__WHAT YOU WILL DO__
Exactly as they stand, write out all of the entries again.

__SUPPLIED DATA__
(** * Sector Alarm API client: a shallow embedding of
      [custom_components/sector/client.py] and its verified properties.

    The client is a Python class [SectorAlarmAPI] whose coroutines talk to
    a remote service through an [aiohttp] session.  The embedding keeps
    the shape of the source:

    - decoded JSON values are Python values ([None] is JSON null);
    - the instance attributes form the record [api];
    - every coroutine is a computation in a small state-and-exception
      monad [M] over a [world] holding the instance, a request counter
      and the trace of what was done on the wire;
    - each [await] on the HTTP library is answered by an oracle [net],
      which may return a value or raise, exactly the two ways an [await]
      can finish.  The ten-second bound of [async_timeout.timeout(10)]
      shows up as the oracle answering [TimeoutError].

    Calls to [_LOGGER] have no effect on the values computed and are left
    out; the [await response.text()] that feeds them is kept, since it is
    an [await] and may raise.  The credentials given to the constructor
    are strings.  Leaving an [async with] block and [session.close()] are
    taken to succeed. *)

From Stdlib Require Import ZArith String Ascii Strings.Byte List Floats.PrimFloat.
From stdpp Require Import base strings gmap list.

Set Warnings "-register-all".

Local Open Scope string_scope.
Local Open Scope Z_scope.

(** ** Python values *)

(** What [json.loads] produces: dict, list, str, int, float, bool, None.
    [JNull] is Python's [None]. A decoded object keeps its items in order. *)
Inductive json : Type :=
| JNull
| JBool (b : bool)
| JInt (n : Z)
| JFloat (f : float)
| JString (s : string)
| JArray (items : list json)
| JObject (fields : list (string * json)).

(** Python's truth value of a decoded JSON value ([if response:],
    [not self.access_token]). *)
Definition truthy (v : json) : bool :=
  match v with
  | JNull => false
  | JBool b => b
  | JInt n => negb (n =? 0)
  | JFloat f => negb (PrimFloat.eqb f PrimFloat.zero)
  | JString s => negb (String.eqb s "")
  | JArray items => match items with [] => false | _ => true end
  | JObject fields => match fields with [] => false | _ => true end
  end.

(** [v is not None]. *)
Definition is_not_None (v : json) : bool :=
  match v with JNull => false | _ => true end.

(** ** Exceptions and the outcome of a call *)

Inductive exn : Type :=
| TimeoutError                       (* asyncio.TimeoutError *)
| ClientError                        (* aiohttp.ClientError and its subclasses *)
| AuthenticationError (msg : string) (* the module's own exception *)
| PyError (cls : string).            (* any other exception class, by name *)

Inductive res (A : Type) : Type :=
| Ret (a : A)
| Raise (e : exn).
Arguments Ret {A} a.
Arguments Raise {A} e.

(** [d.get(key)]: only a dict has the method; a missing key gives [None]. *)
Fixpoint assoc (key : string) (fields : list (string * json)) : option json :=
  match fields with
  | [] => None
  | (k, v) :: rest => if String.eqb k key then Some v else assoc key rest
  end.

Definition py_get (d : json) (key : string) : res json :=
  match d with
  | JObject fields => Ret (default JNull (assoc key fields))
  | _ => Raise (PyError "AttributeError")
  end.

(** [needle in haystack] on strings. *)
Fixpoint contains (needle haystack : string) : bool :=
  if String.prefix needle haystack then true
  else match haystack with
       | EmptyString => false
       | String _ rest => contains needle rest
       end.

(** ** The HTTP library seen from the client *)

(** The keyword arguments of [session.get] / [session.post]. A call that
    passes no [json=] has [rq_json = None]; a call that passes no
    [headers=] sends the empty header set. *)
Record request : Type := mk_request {
  rq_method : string;
  rq_url : string;
  rq_json : option json;
  rq_headers : gmap string string
}.

(** What the client looks at in a response: the status, the
    [Content-Type] header if there is one, and the outcomes of the two
    awaits [response.json()] and [response.text()]. *)
Record response : Type := mk_response {
  status : Z;
  content_type : option string;
  json_ : res json;
  text_ : res string
}.

Definition handle : Type := nat.

Inductive event : Type :=
| EOpen (h : handle)                 (* aiohttp.ClientSession() *)
| ESend (h : handle) (rq : request)  (* session.get / session.post *)
| EClose (h : handle).               (* session.close() *)

(** ** The instance and the world around it *)

(** [self.data_endpoints] is a dict that the client iterates, so its items
    are kept in insertion order; [self.action_endpoints] is a dict that is
    only indexed. Both map a logical key to [(method, url)]. *)
Record api : Type := mk_api {
  email : string;
  password : string;
  panel_id : string;
  panel_code : string;
  access_token : json;
  headers : gmap string string;
  session : option handle;
  data_endpoints : list (string * (string * string));
  action_endpoints : gmap string (string * string)
}.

__EXERCISE RESPONSE__
(** * Sector Alarm API client: a shallow embedding of
      [custom_components/sector/client.py] and its verified properties.

    The client is a Python class [SectorAlarmAPI] whose coroutines talk to
    a remote service through an [aiohttp] session.  The embedding keeps
    the shape of the source:

    - decoded JSON values are Python values ([None] is JSON null);
    - the instance attributes form the record [api];
    - every coroutine is a computation in a small state-and-exception
      monad [M] over a [world] holding the instance, a request counter
      and the trace of what was done on the wire;
    - each [await] on the HTTP library is answered by an oracle [net],
      which may return a value or raise, exactly the two ways an [await]
      can finish.  The ten-second bound of [async_timeout.timeout(10)]
      shows up as the oracle answering [TimeoutError].

    Calls to [_LOGGER] have no effect on the values computed and are left
    out; the [await response.text()] that feeds them is kept, since it is
    an [await] and may raise.  The credentials given to the constructor
    are strings.  Leaving an [async with] block and [session.close()] are
    taken to succeed. *)

From Stdlib Require Import ZArith String Ascii Strings.Byte List Floats.PrimFloat.
From stdpp Require Import base strings gmap list.

Set Warnings "-register-all".

Local Open Scope string_scope.
Local Open Scope Z_scope.

(** ** Python values *)

(** What [json.loads] produces: dict, list, str, int, float, bool, None.
    [JNull] is Python's [None]. A decoded object keeps its items in order. *)
Inductive json : Type :=
| JNull
| JBool (b : bool)
| JInt (n : Z)
| JFloat (f : float)
| JString (s : string)
| JArray (items : list json)
| JObject (fields : list (string * json)).

(** Python's truth value of a decoded JSON value ([if response:],
    [not self.access_token]). *)
Definition truthy (v : json) : bool :=
  match v with
  | JNull => false
  | JBool b => b
  | JInt n => negb (n =? 0)
  | JFloat f => negb (PrimFloat.eqb f PrimFloat.zero)
  | JString s => negb (String.eqb s "")
  | JArray items => match items with [] => false | _ => true end
  | JObject fields => match fields with [] => false | _ => true end
  end.

(** [v is not None]. *)
Definition is_not_None (v : json) : bool :=
  match v with JNull => false | _ => true end.

(** ** Exceptions and the outcome of a call *)

Inductive exn : Type :=
| TimeoutError                       (* asyncio.TimeoutError *)
| ClientError                        (* aiohttp.ClientError and its subclasses *)
| AuthenticationError (msg : string) (* the module's own exception *)
| PyError (cls : string).            (* any other exception class, by name *)

Inductive res (A : Type) : Type :=
| Ret (a : A)
| Raise (e : exn).
Arguments Ret {A} a.
Arguments Raise {A} e.

(** [d.get(key)]: only a dict has the method; a missing key gives [None]. *)
Fixpoint assoc (key : string) (fields : list (string * json)) : option json :=
  match fields with
  | [] => None
  | (k, v) :: rest => if String.eqb k key then Some v else assoc key rest
  end.

Definition py_get (d : json) (key : string) : res json :=
  match d with
  | JObject fields => Ret (default JNull (assoc key fields))
  | _ => Raise (PyError "AttributeError")
  end.

(** [needle in haystack] on strings. *)
Fixpoint contains (needle haystack : string) : bool :=
  if String.prefix needle haystack then true
  else match haystack with
       | EmptyString => false
       | String _ rest => contains needle rest
       end.

(** ** The HTTP library seen from the client *)

(** The keyword arguments of [session.get] / [session.post]. A call that
    passes no [json=] has [rq_json = None]; a call that passes no
    [headers=] sends the empty header set. *)
Record request : Type := mk_request {
  rq_method : string;
  rq_url : string;
  rq_json : option json;
  rq_headers : gmap string string
}.

(** What the client looks at in a response: the status, the
    [Content-Type] header if there is one, and the outcomes of the two
    awaits [response.json()] and [response.text()]. *)
Record response : Type := mk_response {
  status : Z;
  content_type : option string;
  json_ : res json;
  text_ : res string
}.

Definition handle : Type := nat.

Inductive event : Type :=
| EOpen (h : handle)                 (* aiohttp.ClientSession() *)
| ESend (h : handle) (rq : request)  (* session.get / session.post *)
| EClose (h : handle).               (* session.close() *)

(** ** The instance and the world around it *)

(** [self.data_endpoints] is a dict that the client iterates, so its items
    are kept in insertion order; [self.action_endpoints] is a dict that is
    only indexed. Both map a logical key to [(method, url)]. *)
Record api : Type := mk_api {
  email : string;
  password : string;
  panel_id : string;
  panel_code : string;
  access_token : json;
  headers : gmap string string;
  session : option handle;
  data_endpoints : list (string * (string * string));
  action_endpoints : gmap string (string * string)
}.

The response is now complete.